KEYS TO EFFECTIVE MARKETING
Senior managers in functions other than marketing may not need to get involved in detail , but they should understand what makes marketing successful and play their part in making it so. Five factors establish what makes marketing effective. It must be:
- Customer Oriented. Every aspect of marketing -the concept, the planning through to research, communications and the application of every technique- must focus on customers. Profitability can only come from satisfying the market. Knowledge of, and respect for, the customer is essential to business success. All managers must always act in accord with this if they are to contribute to overall corporate success.
- Continuously deployed. Marketing is not a bolt-on activity, or for moments when "time allows"; it must be present continuously as a company operates. This means that planning is crucial or marketing activity will always be less effective. It also means that everyone contributing to marketing's work, even just by voting for or against its planned budget on the Board, can help ensure the necessary continuity , or disrupt it. Marketing must command understanding and support. Perhaps marketing people should ensure that this is the case, though others may want to take an initiative if they feel in the dark about it.
- Coordinated effectively. Unless the varous techniques of marketing are made to act together their effectiveness will be diluted. The different factors, sales and advertising, say are not alternatives; both are necessary. When, how and how much all the techniques interrelate and overlap depends on the skill of those involved. Marketing must logically coordinate its own activities ; also there are many matters that demand working together with other functions (and perhaps locations). Only if marketing is truly a management function, starting from senior level, and supported by the whole senior management team, can complete coordination be achieved.
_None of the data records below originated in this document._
(* ===== verification/SockPidFd.v ===== *)
(** * From descriptors to kernel sockets

    [bpf/tap/sock_pid_fd.bpf.c]: the kernel probes that learn which socket is
    behind a descriptor, which process owns a source address, and when both are
    gone. *)

From stdpp Require Import base numbers list gmap strings.
From S2P Require Import Prelude Tap Net Bpf Trace Common Socket SocketProbes.

(** The hash maps of [sock_pid_fd.bpf.c] and its header hold 16384 entries. *)
Definition spf_map {K V} `{Countable K} (get : spf_state -> gmap K V)
    (set : gmap K V -> spf_state -> spf_state) : bpf_map K V :=
  BpfMap (fun w => get (w_spf w)) (fun m w => w <| w_spf ::= set m |>) 16384 None.

Definition active_sock_alloc_file_args : bpf_map Z Z :=
  spf_map f_sock_alloc_file_args (fun m s => s <| f_sock_alloc_file_args := m |>).
Definition active_file_to_sock_map : bpf_map Z Z :=
  spf_map f_file_to_sock (fun m s => s <| f_file_to_sock := m |>).
Definition active_file_to_pid_fd_map : bpf_map Z pid_fd_key :=
  spf_map f_file_to_pid_fd (fun m s => s <| f_file_to_pid_fd := m |>).
Definition active_tcp_source_addr_map : bpf_map Z addr_port_key :=
  spf_map f_tcp_source_addr (fun m s => s <| f_tcp_source_addr := m |>).
Definition addr_port_to_pid_map : bpf_map addr_port_key Z :=
  spf_map f_addr_port_to_pid (fun m s => s <| f_addr_port_to_pid := m |>).

(** The rewrite of an IPv4-mapped key to its IPv4 form. *)
Definition unmap_words (a : list Z) : list Z :=
  if words_v4_mapped a then [nth 3 a 0; 0; 0; 0] else a.

Section sock_pid_fd.
Context {E : Env}.

Definition track_sock_alloc_file_entry (sock : Z) : M world Z :=
  let* _ := bpf_map_update_elem active_sock_alloc_file_args bpf_get_current_pid_tgid sock in
  ret 0.

Definition track_sock_alloc_file_ret (file : Z) : M world Z :=
  let* sock := bpf_map_lookup_elem active_sock_alloc_file_args bpf_get_current_pid_tgid in
  match sock with
  | None => ret 0
  | Some sock =>
      let* _ := bpf_map_update_elem active_file_to_sock_map file sock in
      let* _ := bpf_map_delete_elem active_sock_alloc_file_args bpf_get_current_pid_tgid in
      ret 0
  end.

Definition track_fd_install_entry (parm1 file : Z) : M world Z :=
  let* sock := bpf_map_lookup_elem active_file_to_sock_map file in
  match sock with
  | None => ret 0
  | Some sock =>
      let fd := s32 parm1 in
      let pid := s32 (Z.shiftr bpf_get_current_pid_tgid 32) in
      let key := PidFd (u32 pid) fd in
      let* _ := bpf_map_update_elem pid_fd_to_sock_map key sock in
      let* _ := bpf_map_update_elem active_file_to_pid_fd_map file key in
      let* _ := bpf_map_delete_elem active_file_to_sock_map file in
      ret 0
  end.

Definition cleanup_pid_fd_file_entries (file : Z) : M world Z :=
  let* key := bpf_map_lookup_elem active_file_to_pid_fd_map file in
  match key with
  | None => ret 0
  | Some key =>
      let* conn_info := bpf_map_lookup_elem conn_info_map key in
      (match conn_info with
       | Some _ => process_close (sock_ctx key "kprobe/__fput")
       | None => ret tt
       end) ;;
      let* _ := bpf_map_delete_elem active_file_to_pid_fd_map file in
      let* _ := bpf_map_delete_elem pid_fd_to_sock_map key in
      ret 0
  end.

(** The end shared by the two connect probes. *)
Definition record_source (key : addr_port_key) (cookie : Z) : M world Z :=
  let pid := pid_of bpf_get_current_pid_tgid in
  let* _ := bpf_map_update_elem addr_port_to_pid_map key pid in
  let* _ := bpf_map_update_elem active_tcp_source_addr_map cookie key in
  ret 0.

Definition trace_tcp_v4_connect_fexit (sk : Z) : M world Z :=
  let key := AddrPortKey [le_load (skc_rcv_saddr sk); 0; 0; 0] (bswap16 (skc_num sk)) in
  record_source key (bpf_get_socket_cookie sk).

Definition trace_tcp_v6_connect_fexit (sk : Z) : M world Z :=
  let key := AddrPortKey (unmap_words (addr_words (skc_v6_rcv_saddr sk))) (bswap16 (skc_num sk)) in
  record_source key (bpf_get_socket_cookie sk).

(** The helper call makes the kernel assign a cookie; no map changes. *)
Definition trace_tcp_recvmsg_fexit (sk : Z) : M world Z := ret 0.

Definition trace_tcp_close (sk : Z) : M world Z :=
  let cookie := skc_cookie sk in
  let* savedKey := bpf_map_lookup_elem active_tcp_source_addr_map cookie in
  let key := match savedKey with Some k => k | None => AddrPortKey [0; 0; 0; 0] 0 end in
  let* _ := bpf_map_delete_elem addr_port_to_pid_map key in
  let* _ := bpf_map_delete_elem active_tcp_source_addr_map cookie in
  ret 0.

End sock_pid_fd.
- Creatively carried out. All marketing communication must be creative. In these very competitive times, doing so is a challenge; the combination of competitiveness and the need for creativity makes marketing dynamic. It is not an exact science; many of the variables that affect it are external.It is never certain , for instance , what competitors will do next. However the necessary creativity shows itself-through product innovation, clever (or, more important, persuasive and memorable) advertising or promotion , or special attention to aspects of service-it must always be there. It needs to bring something new to counter unpredictable competitive pressures or changing customer attitudes and expectations;or both. Lack of understanding by senior management of what is needed here can see even effective plans come to nothing.
- Culturally underpinned. This is the key area. Marketing is, above all, dependent on people ;not only in marketing-the researchers, marketing managers, sales managers, public relations people and more- but others at every level throughout the organization.Their work contributes to the marketing process, whatever their job title and responsibilities suggest.

If effectiveness of marketing is not being maximized, then the organization's results are likely to suffer. Those primarily involved-the marketing people-must be effective.Indeed , in any organization where all the right people are not involved in supporting and helping to drive what goes on, marketing will be handicapped to some extent. Whatever else may be necessary to make your organization's marketing successful, one factor can almost certainly strengthen it-you.